◆ Supplied records:
(** The exact operations, before rounding. *)
Definition add (a b : number) : number :=
  match a, b with
  | NaN, _ | _, NaN => NaN
  | PosInf, NegInf | NegInf, PosInf => NaN
  | PosInf, _ | _, PosInf => PosInf
  | NegInf, _ | _, NegInf => NegInf
  | Fin x, Fin y => Fin (x + y)
  end.

Definition sub (a b : number) : number := add a (neg b).

(** The infinity with the sign of [x], for [x] not zero. *)
Definition signedInf (x : Q) : number :=
  if Qltb x 0 then NegInf else PosInf.

Definition mul (a b : number) : number :=
  match a, b with
  | NaN, _ | _, NaN => NaN
  | Fin x, Fin y => Fin (x * y)
  | Fin x, PosInf | PosInf, Fin x =>
      if Qeq_bool x 0 then NaN else signedInf x
  | Fin x, NegInf | NegInf, Fin x =>
      if Qeq_bool x 0 then NaN else signedInf (- x)
  | PosInf, PosInf | NegInf, NegInf => PosInf
  | PosInf, NegInf | NegInf, PosInf => NegInf
  end.

(** Division; a zero divisor is +0. *)
Definition div (a b : number) : number :=
  match a, b with
  | NaN, _ | _, NaN => NaN
  | Fin x, Fin y =>
      if Qeq_bool y 0
      then (if Qeq_bool x 0 then NaN else signedInf x)
      else Fin (x / y)
  | Fin _, _ => Fin 0
  | PosInf, Fin y => if Qltb y 0 then NegInf else PosInf
  | NegInf, Fin y => if Qltb y 0 then PosInf else NegInf
  | _, _ => NaN
  end.

(** [Math.min(a, b)] *)
Definition min (a b : number) : number :=
  match a, b with
  | NaN, _ | _, NaN => NaN
  | _, _ => if lt b a then b else a
  end.

(** *** Rounding to binary64 *)

Definition pow2 (e : Z) : Q := Qpower 2 e.

(** The exponent of the binade of [q]: [2^e <= q < 2^(e+1)], for [q > 0]. *)
Definition ilog2 (q : Q) : Z :=
  let e0 := (Z.log2 (Qnum q) - Z.log2 (Zpos (Qden q)))%Z in
  if Qle_bool (pow2 e0) q then e0 else (e0 - 1)%Z.

(** The nearest integer, ties to even. *)
Definition rne (m : Q) : Z :=
  let f := Qfloor m in
  let r := m - inject_Z f in
  if Qltb r (1 # 2) then f
  else if Qltb (1 # 2) r then (f + 1)%Z
  else if Z.even f then f else (f + 1)%Z.

(** The exponent of the unit in the last place at [q]: 53 significant
    bits, and no unit below [2^-1074]. *)
Definition ulpExp (q : Q) : Z := Z.max (ilog2 q - 52) (-1074).

(** The nearest multiple of the unit, for [q > 0]. *)
Definition roundPos (q : Q) : Q :=
  let c := ulpExp q in inject_Z (rne (q / pow2 c)) * pow2 c.

(** A magnitude rounded: from [2^1024] on the result is an infinity (so
    every magnitude from [2^1024 - 2^970] on overflows). *)
Definition roundMag (q : Q) : number :=
  let r := roundPos q in
  if Qle_bool (pow2 1024) r then PosInf else Fin (Qred r).

(** The Number value for a rational: the nearest binary64 value, in lowest
    terms. *)
Definition round64 (q : Q) : number :=
  let q := Qred q in
  if Qltb 0 q then roundMag q
  else if Qltb q 0 then neg (roundMag (- q))
  else Fin 0.

Definition ofQ (q : Q) : number := round64 q.

Definition round (a : number) : number :=
  match a with Fin q => round64 q | _ => a end.

(** The operators [+], [-], [*], [/]. *)
Definition fadd (a b : number) : number := round (add a b).
Definition fsub (a b : number) : number := round (sub a b).
Definition fmul (a b : number) : number := round (mul a b).
Definition fdiv (a b : number) : number := round (div a b).

(** The relative and the absolute bound of one rounding error. *)
Definition eps64 : Q := pow2 (-53).
Definition eta64 : Q := pow2 (-1075).

(** A number that is not negative: an infinity, or finite and at least 0. *)
Definition nonneg (a : number) : Prop :=
  a = PosInf \/ exists r, a = Fin r /\ 0 <= r.

End Num.

(* ------------------------------------------------------------------ *)
(** ** The built-in parsers [parseFloat] and [parseInt(_, 10)] *)

Module Parse.
Import JsString.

◆ Description of the task:
Would you restate each line of the material above word for word?

◆ Written reply:
(** The exact operations, before rounding. *)
Definition add (a b : number) : number :=
  match a, b with
  | NaN, _ | _, NaN => NaN
  | PosInf, NegInf | NegInf, PosInf => NaN
  | PosInf, _ | _, PosInf => PosInf
  | NegInf, _ | _, NegInf => NegInf
  | Fin x, Fin y => Fin (x + y)
  end.

Definition sub (a b : number) : number := add a (neg b).

(** The infinity with the sign of [x], for [x] not zero. *)
Definition signedInf (x : Q) : number :=
  if Qltb x 0 then NegInf else PosInf.

Definition mul (a b : number) : number :=
  match a, b with
  | NaN, _ | _, NaN => NaN
  | Fin x, Fin y => Fin (x * y)
  | Fin x, PosInf | PosInf, Fin x =>
      if Qeq_bool x 0 then NaN else signedInf x
  | Fin x, NegInf | NegInf, Fin x =>
      if Qeq_bool x 0 then NaN else signedInf (- x)
  | PosInf, PosInf | NegInf, NegInf => PosInf
  | PosInf, NegInf | NegInf, PosInf => NegInf
  end.

(** Division; a zero divisor is +0. *)
Definition div (a b : number) : number :=
  match a, b with
  | NaN, _ | _, NaN => NaN
  | Fin x, Fin y =>
      if Qeq_bool y 0
      then (if Qeq_bool x 0 then NaN else signedInf x)
      else Fin (x / y)
  | Fin _, _ => Fin 0
  | PosInf, Fin y => if Qltb y 0 then NegInf else PosInf
  | NegInf, Fin y => if Qltb y 0 then PosInf else NegInf
  | _, _ => NaN
  end.

(** [Math.min(a, b)] *)
Definition min (a b : number) : number :=
  match a, b with
  | NaN, _ | _, NaN => NaN
  | _, _ => if lt b a then b else a
  end.

(** *** Rounding to binary64 *)

Definition pow2 (e : Z) : Q := Qpower 2 e.

(** The exponent of the binade of [q]: [2^e <= q < 2^(e+1)], for [q > 0]. *)
Definition ilog2 (q : Q) : Z :=
  let e0 := (Z.log2 (Qnum q) - Z.log2 (Zpos (Qden q)))%Z in
  if Qle_bool (pow2 e0) q then e0 else (e0 - 1)%Z.

(** The nearest integer, ties to even. *)
Definition rne (m : Q) : Z :=
  let f := Qfloor m in
  let r := m - inject_Z f in
  if Qltb r (1 # 2) then f
  else if Qltb (1 # 2) r then (f + 1)%Z
  else if Z.even f then f else (f + 1)%Z.

(** The exponent of the unit in the last place at [q]: 53 significant
    bits, and no unit below [2^-1074]. *)
Definition ulpExp (q : Q) : Z := Z.max (ilog2 q - 52) (-1074).

(** The nearest multiple of the unit, for [q > 0]. *)
Definition roundPos (q : Q) : Q :=
  let c := ulpExp q in inject_Z (rne (q / pow2 c)) * pow2 c.

(** A magnitude rounded: from [2^1024] on the result is an infinity (so
    every magnitude from [2^1024 - 2^970] on overflows). *)
Definition roundMag (q : Q) : number :=
  let r := roundPos q in
  if Qle_bool (pow2 1024) r then PosInf else Fin (Qred r).

(** The Number value for a rational: the nearest binary64 value, in lowest
    terms. *)
Definition round64 (q : Q) : number :=
  let q := Qred q in
  if Qltb 0 q then roundMag q
  else if Qltb q 0 then neg (roundMag (- q))
  else Fin 0.

Definition ofQ (q : Q) : number := round64 q.

Definition round (a : number) : number :=
  match a with Fin q => round64 q | _ => a end.

(** The operators [+], [-], [*], [/]. *)
Definition fadd (a b : number) : number := round (add a b).
Definition fsub (a b : number) : number := round (sub a b).
Definition fmul (a b : number) : number := round (mul a b).
Definition fdiv (a b : number) : number := round (div a b).

(** The relative and the absolute bound of one rounding error. *)
Definition eps64 : Q := pow2 (-53).
Definition eta64 : Q := pow2 (-1075).

(** A number that is not negative: an infinity, or finite and at least 0. *)
Definition nonneg (a : number) : Prop :=
  a = PosInf \/ exists r, a = Fin r /\ 0 <= r.

End Num.

(* ------------------------------------------------------------------ *)
(** ** The built-in parsers [parseFloat] and [parseInt(_, 10)] *)

Module Parse.
Import JsString.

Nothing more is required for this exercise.